A nice meditation which I've been doing is this :

Saying the words:

May I be filled with loving kindness
May I be well
May I be peaceful and at ease
May I be happy.


You incorporate saying this into your meditation practice for about a month, really feeling and meaning the words. I'm just starting the month at the moment!

Then when you feel that you're really feeling the lightness and joy of these words and they're permeating your life, you expand them to incorporate other people in your circles , e.g your loved ones (may THEY be well, happy etc) ; then onto people you might have a challenging relationship with ; then onto everyone in the world :D

I'm just at the beginning of this, so I'll see how it goes. But I've done similar meditations before, inspired by Pema Chodron, involving the imagination of sunlight filling me and other people up, and they've worked really well and been utterly transformative.

Personally, I find that meditation is a bit like any kind of exercise. You have to keep doing it regularly, even if it's only a small amount (I only do 10-15 mins a time) otherwise the benefits of it gradually disappear. I really noticed that when I stopped meditating in January, and my inner peace levels went to almost zero! Fortunately I'm back into good habits and feeling very calm.
 
I'm going to sound EVEN MORE of a nutter, now, by announcing that I'm really enjoying doing the above meditation whilst doing yoga. :D
 
Suffering about suffering
It's more passing your mind over suffering to locate the cause .
When I've been in a monastery or centre (useful because of the quite and lack of distraction) for a few weeks I experience somthing similar to a psilocybin trip . That is the ability to sense the root or creation event of a specific feeling . A usefull trick when trying to remain calm.

But yes , the all life is suffering thing is somthing I could never understand . Or reincarnation.
 
When I've been in a monastery or centre (useful because of the quite and lack of distraction) for a few weeks I experience somthing similar to a psilocybin trip . That is the ability to sense the root or creation event of a specific feeling . A usefull trick when trying to remain calm.

Very interesting.

Surely, there is no suffering, without thought?

Things just ARE. It's our thoughts about them that make us suffer, isn't it?

So when you say you can sense the root/creation of a feeling, do you mean, the beginning of a thought?
 
But yes , the all life is suffering thing is somthing I could never understand . Or reincarnation.

I think the former is mostly about acceptance of the inevitability of suffering isn't it (whereas the "suffering about suffering" is avoidable)?
I'm not sure about where the "points based" reincarnation system comes from. Tacking a "just world fallacy" onto the belief system looks a little odd given some of the other parts.
 
I think the former is mostly about acceptance of the inevitability of suffering isn't it (whereas the "suffering about suffering" is avoidable)?
Exactly, and bearing in mind that Dukkha means not just "suffering", but a range of feelings including "anxiety", "stress", and "unsatisfactoriness". Translating it as only “suffering” does give a slightly skewed impression to the English speaker.
 
Very interesting.

Surely, there is no suffering, without thought?
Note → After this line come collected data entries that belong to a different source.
(** * rootstock-attest: verification engine, query builder, schema codec, logger

    A shallow embedding of the decision logic of the attestation CLI:
    - [Js]      the JavaScript built-ins the code relies on (template-literal
                number rendering, [Array.prototype.join], [String.prototype]
                helpers, [Date.prototype.toISOString]);
    - [Regex]   the fragment of JavaScript regular expressions used by the
                logger, with greedy backtracking and global replacement;
    - [Logger]  [Logger.redactSensitive] (utils/logger.ts);
    - [Query]   [QueryService.buildGraphQLQuery], [buildSchemaQuery] and
                [getAttestationsByUID] (core/query.ts);
    - [Codec]   [BlockchainAdapter.inferType] (core/blockchain.ts) and the
                address test of [ethers] that it calls;
    - [Crypto]  [isValidPrivateKey], [isValidAddress] and [sanitizeForLog]
                (utils/crypto.ts);
    - [Verify]  [verifyAttestation] (commands/verify.ts).

    JavaScript strings are modelled as [string] (one [ascii] per code unit,
    so messages are Latin-1), JavaScript numbers as [Z] (integral values in
    the safe range). *)

From Stdlib Require Import ZArith List String Ascii Bool Lia DecimalString.
Import ListNotations.

Local Open Scope string_scope.
Local Open Scope Z_scope.

(* ------------------------------------------------------------------ *)
(** ** JavaScript built-ins                                             *)
(* ------------------------------------------------------------------ *)

Module Js.

(** [`${n}`] for an integral number. *)
Definition numberToString (n : Z) : string :=
  NilZero.string_of_int (Z.to_int n).

(** The double quote character. *)
Definition quote : string := String (ascii_of_nat 34) EmptyString.

(** [xs.join(sep)]. *)
Fixpoint join (sep : string) (xs : list string) : string :=
  match xs with
  | [] => ""
  | [x] => x
  | x :: rest => x ++ sep ++ join sep rest
  end.


(** [s.includes(p)]. *)
Fixpoint includes (p s : string) : bool :=
  String.prefix p s ||
  match s with
  | EmptyString => false
  | String _ s' => includes p s'
  end.

Definition isUpper (c : ascii) : bool :=
  let n := nat_of_ascii c in (65 <=? n)%nat && (n <=? 90)%nat.

Definition lowerChar (c : ascii) : ascii :=
  if isUpper c then ascii_of_nat (nat_of_ascii c + 32) else c.

(** [s.toLowerCase()] on the ASCII letters. *)
Fixpoint toLowerCase (s : string) : string :=
  match s with
  | EmptyString => EmptyString
  | String c s' => String (lowerChar c) (toLowerCase s')
  end.

(** [s.slice(0, n)]. *)
Definition sliceTo (n : nat) (s : string) : string := String.substring 0 n s.

(** [s.slice(-n)]: the last [n] code units (the whole string when it is
    shorter). *)
Definition sliceLast (n : nat) (s : string) : string :=
  let len := String.length s in
  String.substring (len - n) (Nat.min n len) s.

(** A string is truthy when it is not empty. *)
Definition truthyString (s : string) : bool :=
  match s with EmptyString => false | _ => true end.

(** An (integral) number is truthy when it is not zero. *)
Definition truthyNumber (n : Z) : bool := negb (n =? 0).

(** *** Dates

    [new Date(ms).toISOString()]: the time value must lie within
    8.64e15 ms of the epoch, otherwise the Date is invalid and
    [toISOString] throws [RangeError: Invalid time value]. *)

Definition maxTimeValue : Z := 8640000000000000.

Definition validTimeValue (ms : Z) : bool :=
  (- maxTimeValue <=? ms) && (ms <=? maxTimeValue).

Definition msPerDay : Z := 86400000.

(** Year, month and day of the proleptic Gregorian calendar from the
    number of days since 1970-01-01. *)
Definition civilFromDays (days : Z) : Z * Z * Z :=
  let z := days + 719468 in
  let era := z / 146097 in
  let doe := z - era * 146097 in
  let yoe := (doe - doe / 1460 + doe / 36524 - doe / 146096) / 365 in
  let y := yoe + era * 400 in
  let doy := doe - (365 * yoe + yoe / 4 - yoe / 100) in
  let mp := (5 * doy + 2) / 153 in
  let d := doy - (153 * mp + 2) / 5 + 1 in
  let m := if mp <? 10 then mp + 3 else mp - 9 in
  (if m <=? 2 then y + 1 else y, m, d).

Fixpoint zeros (n : nat) : string :=
  match n with O => "" | S k => String "0" (zeros k) end.

(** Decimal rendering of a non-negative number, left-padded with zeros. *)
Definition pad (width : nat) (n : Z) : string :=
  let s := numberToString n in
  zeros (width - String.length s) ++ s.

(** Years 0..9999 use four digits, all others a sign and six digits. *)
Definition isoYear (y : Z) : string :=
  if (0 <=? y) && (y <=? 9999) then pad 4 y
  else if y <? 0 then "-" ++ pad 6 (- y)
  else "+" ++ pad 6 y.

Definition toISOString (ms : Z) : option string :=
  if validTimeValue ms then
    let days := ms / msPerDay in
    let rest := ms mod msPerDay in
    let '(y, m, d) := civilFromDays days in
    Some (isoYear y ++ "-" ++ pad 2 m ++ "-" ++ pad 2 d ++ "T" ++
          pad 2 (rest / 3600000) ++ ":" ++
          pad 2 ((rest / 60000) mod 60) ++ ":" ++
          pad 2 ((rest / 1000) mod 60) ++ "." ++
          pad 3 (rest mod 1000) ++ "Z")
  else None.

End Js.

(* ------------------------------------------------------------------ *)
(** ** QueryService (core/query.ts)                                     *)
(* ------------------------------------------------------------------ *)

Module Query.

(** [QueryOptions] (types.ts): every field is optional. *)
Record QueryOptions := mkQueryOptions {
  schema : option string;
  recipient : option string;
  attester : option string;
  limit : option Z;
  offset : option Z
}.

Record SchemaQueryOptions := mkSchemaQueryOptions {
  creator : option string;
  schemaLimit : option Z
}.

Definition noOptions : QueryOptions := mkQueryOptions None None None None None.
Things just ARE. It's our thoughts about them that make us suffer, isn't it?

So when you say you can sense the root/creation of a feeling, do you mean, the beginning of a thought?

More the beginning of a tendency if that makes any sense. A tendency to act/react in a habitual manner without being conscious of it when faced with certain circumstance.

Erk .. the Bhuddists call them shankaras ... essentially habits formed and played out without consciousness.
They are what people in the west call daemons.

The only way to 'banish' them is to pass your mind over them to understand them .

A good example would be a trauma which plagues you for years until you face it by passing your mind over it and it dispells.

Habit and awareness are like the shores and the sea. More of one means less of the other .

I am pretty sure that suffering is possible without thought . The suffering I rekon is the habit / shankaras ... which you are released from as soon as you perceive them :/
 
More the beginning of a tendency if that makes any sense. A tendency to act/react in a habitual manner without being conscious of it when faced with certain circumstance.

This makes sense. Unconscious actions/reactions, plus our thinking that our thoughts are actual 'truth', causes suffering. Or could you call that Samsara?

As soon as we pause, and observe, before reacting/labelling, we are free from our unconsciousness. As you say, the perception releases us.
 
Beautifully put! :cool:
Lols ... I nicked that from somewhere ... it is my favourite saying . Well it was . 8ball has confused me with that clever retort tbh.. ahh that's it .. All habit is not evil ... but illusionary and so contrary to awareness ... :/ .. so habit can not form awareness :/ but it can if the habit is seeking to reduce habits ?!?(meditation) erk.
Oh ... What your saying 8ball is that you need awareness to create a habit ? Right .. I am totally confused now.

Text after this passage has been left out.